« Le vin est le plus grand et le meilleur ami de l'homme. Il doit être inclus dans les bons aliments et considéré comme réparateur de nombreux maux. » Aujourd'hui, cette citation du plus célèbre médecin du Moyen Age, Arnaud de Villeneuve, constitue un véritable baume au cœur pour tout vigneron.

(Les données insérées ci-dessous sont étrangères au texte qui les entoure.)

(* ===== verification/GoConc.v ===== *)
(** Programs of goroutines over shared memory, and their interleavings.

    A [prog S A] is a sequence of atomic actions on a shared state [S] (an atomic load,
    a compare-and-swap, a channel or lock operation, a call to another component) that
    ends with a value.  [run] executes one program alone; a pool of programs is
    interleaved action by action by [pool_step].  The predicate [proto] is a
    rely/guarantee argument with a linear resource: it bounds what all goroutines
    together can do, so that "at most once" claims about any number of concurrent callers
    follow from a check of each caller alone. *)

From Stdlib Require Import ZArith Lia.
From stdpp Require Import base list relations.
From S2P Require Import Prelude GoEffects.

(** * Programs *)

Inductive act (S B : Type) : Type :=
| AOk (b : B) (s : S)
| ABlock
| APanic (p : go_panic).
Arguments AOk {S B} b s.
Arguments ABlock {S B}.
Arguments APanic {S B} p.

Inductive prog (S A : Type) : Type :=
| PRet (a : A)
| PAct (B : Type) (f : S → act S B) (k : B → prog S A)
| PSel (B : Type) (fs : list (S → act S B)) (k : B → prog S A).
Arguments PRet {S A} a.
Arguments PAct {S A B} f k.
Arguments PSel {S A B} fs k.

Fixpoint pbind {S A B} (p : prog S A) (f : A → prog S B) : prog S B :=
  match p with
  | PRet a => f a
  | PAct g k => PAct g (λ b, pbind (k b) f)
  | PSel gs k => PSel gs (λ b, pbind (k b) f)
  end.

Definition action {S B} (f : S → act S B) : prog S B := PAct f PRet.

(** A [select] without default: any case that does not block may be taken. *)
Definition select {S B} (fs : list (S → act S B)) : prog S B := PSel fs PRet.

Declare Scope prog_scope.
Delimit Scope prog_scope with prog.
Notation "'let!' x ':=' p 'in' k" := (pbind p (fun x => k))
  (at level 200, x pattern, p at level 100, k at level 200) : prog_scope.
Notation "p ;;;; k" := (pbind p (fun _ => k))
  (at level 100, k at level 200, right associativity, only parsing) : prog_scope.
#[global] Open Scope prog_scope.

(** Atomic operations on a field of the state. *)
Definition load {S V} (view : S → V) : prog S V := action (λ s, AOk (view s) s).
Definition update {S} (f : S → S) : prog S unit := action (λ s, AOk tt (f s)).
Definition store {S V} (put : V → S → S) (v : V) : prog S unit := update (put v).

(** [atomic.CompareAndSwap]: whether the field held [old] and is now [new]. *)
Definition compare_and_swap {S V} `{EqDecision V} (view : S → V) (put : V → S → S)
    (old new : V) : prog S bool :=
  action (λ s, if decide (view s = old) then AOk true (put new s) else AOk false s).

(** [<-c] on a channel that only ever gets closed. *)
Definition await_closed {S} (view : S → bool) : prog S unit :=
  action (λ s, if view s then AOk tt s else ABlock).
(* ===== verification/Errors.v ===== *)
(** Errors: the error types of pkg/solace/errors.go, the error information of the C
    library as internal/ccsmp/ccsmp_core.go wraps it, and the mapping between the
    two in internal/impl/core/error.go. *)

From Stdlib Require Import ZArith Lia.
From stdpp Require Import base list gmap strings.
From S2P Require Import Prelude GoStrconv.

#[local] Open Scope Z_scope.

(** * Errors of the public API *)

Inductive error_kind : Type :=
| AuthenticationError
| IllegalStateError
| IllegalArgumentError
| InvalidConfigurationError
| PublisherOverflowError
| IncompleteMessageDeliveryError
| ServiceUnreachableError
| TimeoutError
| MessageReplayError.

#[export] Instance error_kind_eq_dec : EqDecision error_kind.
Proof. solve_decision. Defined.

(** An error value: an error of the API, a native error with its subcode, or a plain
    error ([fmt.Errorf], an error of the application). *)
Inductive go_error : Type :=
| SolaceError (kind : error_kind) (message : string) (wrapped : option go_error)
| NativeError (message : string) (subcode : Z)
| PlainError (message : string).

#[export] Instance go_error_eq_dec : EqDecision go_error.
Proof.
  refine (fix go (x y : go_error) {struct x} : Decision (x = y) :=
    match x, y with
    | SolaceError k m None, SolaceError k' m' None =>
        cast_if_and (decide (k = k')) (decide (m = m'))
    | SolaceError k m (Some w), SolaceError k' m' (Some w') =>
        cast_if_and3 (decide (k = k')) (decide (m = m')) (go w w')
    | NativeError m c, NativeError m' c' => cast_if_and (decide (m = m')) (decide (c = c'))
    | PlainError m, PlainError m' => cast_if (decide (m = m'))
    | _, _ => right _
    end); congruence.
Defined.

(** [NewError] sets the message and the wrapped error of a fresh error of a kind. *)
Definition NewError (kind : error_kind) (message : string) (wrapped : option go_error) : go_error :=
  SolaceError kind message wrapped.

Definition NewNativeError (message : string) (subcode : Z) : go_error :=
  NativeError message subcode.

Definition Error (e : go_error) : string :=
  match e with
  | SolaceError _ message _ => message
  | NativeError message _ => message
  | PlainError message => message
  end.

Definition Unwrap (e : go_error) : option go_error :=
  match e with SolaceError _ _ wrapped => wrapped | _ => None end.

(** The kind of an error of the API. *)
Definition kind_of (e : go_error) : option error_kind :=
  match e with SolaceError k _ _ => Some k | _ => None end.

(** * Error information of the C library *)

Inductive SolClientReturnCode : Type :=
| ReturnCodeOk
| ReturnCodeWouldBlock
| ReturnCodeInProgress
| ReturnCodeNotReady
| ReturnCodeEos
| ReturnCodeNotFound
| ReturnCodeNoevent
| ReturnCodeIncomplete
| ReturnCodeRollback
| ReturnCodeFail.

#[export] Instance return_code_eq_dec : EqDecision SolClientReturnCode.
Proof. solve_decision. Defined.

(** [solClient_errorInfo_t], the error the library last stored on the thread. *)
Record detailed_error : Type := mkDetailed {
  subCode : Z;
  responseCode : Z;
  errorStr : string;
}.

(** [SolClientErrorInfoWrapper]; the wrapped struct may be absent. *)
Record ErrorInfo : Type := mkErrorInfo {
  ReturnCode : SolClientReturnCode;
  DetailedErrorInfo : option detailed_error;
}.

Definition GetMessageAsString (info : ErrorInfo) : string :=
  match DetailedErrorInfo info with
  | None => ""
  | Some d => errorStr d
  end.

Definition SubCode (info : ErrorInfo) : Z :=
  match DetailedErrorInfo info with Some d => subCode d | None => 0 end.

(** The number of a return code. *)
Definition return_code_number (r : SolClientReturnCode) : Z :=
  match r with
  | ReturnCodeOk => 0 | ReturnCodeWouldBlock => 1 | ReturnCodeInProgress => 2
  | ReturnCodeNotReady => 3 | ReturnCodeEos => 4 | ReturnCodeNotFound => 5
  | ReturnCodeNoevent => 6 | ReturnCodeIncomplete => 7 | ReturnCodeRollback => 8
  | ReturnCodeFail => -1
  end.

(** [String] of an error information that is not nil. *)
Definition ErrorInfo_String (info : ErrorInfo) : string :=
  "{ReturnCode: " +:+ sprint_int (return_code_number (ReturnCode info)) +:+
  match DetailedErrorInfo info with
  | None => ", SubCode: nil, ResponseCode: nil, ErrorStr: nil}"
  | Some d =>
      ", SubCode: " +:+ sprint_int (subCode d) +:+
      ", ResponseCode: " +:+ sprint_int (responseCode d) +:+
      ", ErrorStr: " +:+ errorStr d +:+ "}"
  end.

Definition ResponseCode (info : ErrorInfo) : Z :=
  match DetailedErrorInfo info with Some d => responseCode d | None => 0 end.

Definition GetLastErrorInfoReturnCodeOnly (returnCode : SolClientReturnCode) : ErrorInfo :=
  mkErrorInfo returnCode None.

(** [lastError] is what [solClient_getLastErrorInfo] returns on the thread. *)
Definition GetLastErrorInfo (lastError : detailed_error)
    (returnCode : SolClientReturnCode) : ErrorInfo :=
  if decide (returnCode = ReturnCodeNotFound)
  then GetLastErrorInfoReturnCodeOnly returnCode
  else mkErrorInfo returnCode (Some lastError).

(** [handleCcsmpError] over the return code of the wrapped call. *)
Definition handleCcsmpError (returnCode : SolClientReturnCode)
    (lastError : detailed_error) : option ErrorInfo :=
  if decide (returnCode = ReturnCodeFail ∨ returnCode = ReturnCodeNotReady)
  then Some (GetLastErrorInfo lastError returnCode)
  else if decide (returnCode ≠ ReturnCodeOk ∧ returnCode ≠ ReturnCodeInProgress)
  then Some (GetLastErrorInfoReturnCodeOnly returnCode)
  else None.

(** * Native errors *)

(** The subcodes [ToNativeError] names, with the values of subcode_generated.go. *)
Definition LoginFailure : Z := 19.
Definition UnresolvedHost : Z := 89.
Definition ParamOutOfRange : Z := 1.
Definition ParamNullPtr : Z := 2.
Definition ParamConflict : Z := 3.

(** [ReplayNotSupported] to [OutOfReplayResources], [ReplayStartMessageUnavailable]
    and [ReplayAnonymousNotSupported]. *)
Definition replay_subcodes : list Z :=
  [133; 134; 135; 136; 137; 138; 139; 140; 141; 142; 143; 144; 145; 146; 147; 156; 158].

Definition LoginFailure_msg : string := "failed to authenticate with the broker: ".
Definition UnresolvedSession_msg : string := "requested service is unreachable: ".
Definition InvalidConfiguration_msg : string := "invalid configuration provided: ".

(** [ToNativeError err prefix]; without an argument the prefix is empty. *)
Definition ToNativeError (err : ErrorInfo) (prefix : string) : go_error :=
  let message := prefix +:+ GetMessageAsString err in
  let code := SubCode err in
  let nativeError := NewNativeError message code in
  if code =? LoginFailure
  then NewError AuthenticationError (LoginFailure_msg +:+ message) (Some nativeError)
  else if code =? UnresolvedHost
  then NewError ServiceUnreachableError (UnresolvedSession_msg +:+ message) (Some nativeError)
  else if bool_decide (code ∈ [ParamConflict; ParamOutOfRange; ParamNullPtr])
  then NewError InvalidConfigurationError (InvalidConfiguration_msg +:+ message)
         (Some nativeError)
  else if bool_decide (code ∈ replay_subcodes)
  then NewError MessageReplayError (GetMessageAsString err) (Some nativeError)
  else nativeError.

(** * Properties *)

(** The native error inside a converted error. *)
Definition native_of (e : go_error) : option go_error :=
  match e with
  | NativeError _ _ => Some e
  | _ => Unwrap e
  end.

Lemma handleCcsmpError_None returnCode lastError :
  handleCcsmpError returnCode lastError = None ↔
  returnCode = ReturnCodeOk ∨ returnCode = ReturnCodeInProgress.
Proof. unfold handleCcsmpError. destruct returnCode; simpl; naive_solver. Qed.

(** The error a failed C call turns into keeps the subcode and the prefixed message as
    a native error (itself or wrapped), and its kind is decided by the subcode alone: login
    failure, unresolved host, parameter and replay subcodes get their own kinds, every
    other one stays a plain native error. *)
Theorem ToNativeError_faithful err prefix :
  native_of (ToNativeError err prefix) =
    Some (NativeError (prefix +:+ GetMessageAsString err) (SubCode err)) ∧
  kind_of (ToNativeError err prefix) =
    (if decide (SubCode err = 19) then Some AuthenticationError
     else if decide (SubCode err = 89) then Some ServiceUnreachableError
     else if decide (1 ≤ SubCode err ≤ 3) then Some InvalidConfigurationError
     else if decide (133 ≤ SubCode err ≤ 147 ∨ SubCode err = 156 ∨ SubCode err = 158)
     then Some MessageReplayError else None).
Proof.
  assert (∀ c, c ∈ [ParamConflict; ParamOutOfRange; ParamNullPtr] ↔ 1 ≤ c ≤ 3) as Hp.
  { intros c. rewrite !elem_of_cons, elem_of_nil.
    unfold ParamConflict, ParamOutOfRange, ParamNullPtr. lia. }
  assert (∀ c, c ∈ replay_subcodes ↔ 133 ≤ c ≤ 147 ∨ c = 156 ∨ c = 158) as Hr.
  { intros c. unfold replay_subcodes. rewrite !elem_of_cons, elem_of_nil. lia. }
  unfold ToNativeError. set (c := SubCode err).
  specialize (Hp c). specialize (Hr c). unfold LoginFailure, UnresolvedHost.
  destruct (c =? 19) eqn:H19; [rewrite decide_True by lia; done|].
  rewrite (decide_False (P := c = 19)) by lia.
  destruct (c =? 89) eqn:H89; [rewrite decide_True by lia; done|].
  rewrite (decide_False (P := c = 89)) by lia.
  destruct (bool_decide (c ∈ [ParamConflict; _; _])) eqn:Hb1.
  { apply bool_decide_eq_true in Hb1. rewrite decide_True by tauto. done. }
  apply bool_decide_eq_false in Hb1. rewrite (decide_False (P := 1 ≤ c ≤ 3)) by tauto.
  destruct (bool_decide (c ∈ replay_subcodes)) eqn:Hb2.
  - apply bool_decide_eq_true in Hb2. rewrite decide_True by tauto. done.
  - apply bool_decide_eq_false in Hb2. rewrite decide_False by tauto. done.
Qed.
(** C5: a map or a stream put into a fresh container is read back from it in its normal form,
    at any depth of nesting and whatever the order in which Go visits the maps: nothing is
    lost or added, every key has its value, streams keep their order; integers of the
    platform come back with 64 bits, strings up to their first NUL, and queues as durable
    exclusive ones.  What has been read back comes back unchanged from then on. *)
Theorem payload_roundtrip (m : gmap string data) (l : list data) (c cm cs : container) :
  fields_of c = [] →
  keys_ok (DMap m) = true → keys_ok (DStream l) = true →
  (Type_ c = SolClientOpaqueContainerMap → sdtMapToContainer order c m = Ok cm →
     parseMap cm = Some (map_imap (λ _ x, Some (normalise x)) m)) ∧
  (Type_ c = SolClientOpaqueContainerStream → sdtStreamToContainer order c l = Ok cs →
     parseStream cs = Some (normalise <$> l)) ∧
  (∀ d, normalise (normalise d) = normalise d).
Proof using All.
  intros Hc Hm Hl. split_and!; [| |apply normalise_idemp].
  - intros Ht Ha. by destruct (map_reads_back m c cm Hc Hm Ht Ha).
  - intros Ht Ha. by destruct (stream_reads_back l c cs Hc Hl Ht Ha).
Qed.
End roundtrip.

(** ** Containers as trees *)

(** A container of the library, as the sequence of its fields; while a sub-container is open,
    with its type and its name. *)
Inductive tree : Type :=
| Tree (opened : option (SolClientOpaqueContainerType * option string))
       (fields : list (option string * SolClientField tree)).

Fixpoint tree_depth (t : tree) : nat :=
  match t with
  | Tree _ l => foldr (λ nf n, match nf with
                               | (_, FieldContainer _ k) => S (tree_depth k) `max` n
                               | _ => n
                               end) 0 l
  end%nat.

Definition tree_error : ErrorInfo := mkErrorInfo ReturnCodeFail None.

#[export] Instance tree_containers : CContainers tree := {
  container_add name f k :=
    match k with
    | Tree None l => Ok (Tree None (l ++ [(name, f)]))
    | _ => Err tree_error
    end;
  container_openSub t name k :=
    match k with
    | Tree None l => Ok (Tree (Some (t, name)) l, Tree None [])
    | _ => Err tree_error
    end;
  container_closeSub k sub :=
    match k with
    | Tree (Some (t, name)) l => Ok (Tree None (l ++ [(name, FieldContainer t sub)]))
    | _ => Err tree_error
    end;
  container_fields k := match k with Tree _ l => l end;
  container_depth := tree_depth;
}.

#[export] Instance tree_containers_laws : CContainersLaws tree.
Proof.
  split.
  - intros name f [[o|] l] k' Hk; [done|]. injection Hk as <-. done.
  - intros t name [[o|] l] k' sub Hk; [done|]. injection Hk as <- <-. done.
  - intros t name [[o|] l] k' sub0 sub k'' Hk Hc; [done|]. injection Hk as <- <-.
    injection Hc as <-. done.
  - intros [o l] name t sub Hin. simpl in *. induction l as [|nf l IH]; [by apply elem_of_nil in Hin|].
    simpl. apply elem_of_cons in Hin as [<-|Hin]; [lia|]. specialize (IH Hin).
    destruct nf as [? []]; lia.
Qed.

Definition sample_data : gmap string data :=
  <["n" := DInt (-5)]> (<["s" := DString "text"]>
  (<["q" := DStream [DDest (DestQueue (QueueNonDurableExclusive "tmp")); DMap {["k" := DNil]}]]> ∅)).
Definition fresh_tree (t : SolClientOpaqueContainerType) : SolClientOpaqueContainer tree :=
  mkContainer (Tree None []) t.

Definition sample_written : SolClientOpaqueContainer tree :=
  match sdtMapToContainer map_to_list (fresh_tree SolClientOpaqueContainerMap) sample_data with
  | Ok c => c
  | Err _ => fresh_tree SolClientOpaqueContainerMap
  end.
Definition stream_written : SolClientOpaqueContainer tree :=
  match sdtStreamToContainer map_to_list (fresh_tree SolClientOpaqueContainerStream) [DMap sample_data] with
  | Ok c => c
  | Err _ => fresh_tree SolClientOpaqueContainerStream
  end.

Lemma fresh_tree_empty t : container_fields (pointer (fresh_tree t)) = [].
Proof. reflexivity. Qed.
Lemma map_to_list_order (m : gmap string data) : range_order m (map_to_list m).
Proof. unfold range_order. reflexivity. Qed.
(** A goroutine that submits and the goroutine that runs the tasks can deadlock: from a
    fresh executor an interleaving of 1025 submissions and the runner leads to a
    state where both wait and neither can ever proceed. *)
Theorem Submit_deadlock :
  ∃ e ts,
    pool_steps (NewExecutor, [Run 2000; calls_prog full_then_one]) (e, ts) ∧
    Forall (λ p, waits e p = true) ts ∧ (∀ c, ¬ pool_step (e, ts) c).
Proof.
  pose proof deadlock_schedule_true as H. unfold deadlock_schedule in H.
  apply deadlocks_pool in H. exact H.
Qed.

Dans son traité, « De vinis », il enfonce le clou : « Le vin conforte la santé. Pris en dose convenable, il convient aux vieillards (…) comme aux jeunes… » Il écrit encore : « Le vin (…) clarifie le sang troublé, il chasse tout stress du cœur, tonifie tous les organes du corps si bien que son bienfait se manifeste non seulement vis-à-vis du corps, mais aussi il élève l'âme en lui apportant la joie qui fait oublier la tristesse. » Des aphorismes que les instances de santé actuelles feraient bien de méditer !
Toujours bien en cour
Arnaud de Villeneuve serait né vers 1240 en Catalogne (Espagne), mais le lieu et la date de sa naissance ne sont pas certains. Selon Louis Delieu, auteur d'une biographie à son sujet, il reçoit « une solide instruction » chez les dominicains à Barcelone. Il apprend la théologie, le latin, le grec, l'hébreu, l'arabe. Il se rend ensuite à Naples et Salerne (Italie) où il étudie la médecine. Très vite, il sert les plus grands de son temps. « Arnaud de Villeneuve est bien en cour et il le restera toute sa vie », note Louis Dulieu.
Le médecin soigne les rois (Pierre III d'Aragon, Jacques II d'Aragon, Frédéric II de Sicile et Robert d'Anjou, roi de Naples) et les papes (Boniface VIII, Benoît XI et Clément V). A l'occasion, il est aussi leur diplomate. « Son activité fut énorme dans tout le bassin méditerranéen. On reste confondu par le nombre et l'importance de ses déplacements », continue Louis Delieu.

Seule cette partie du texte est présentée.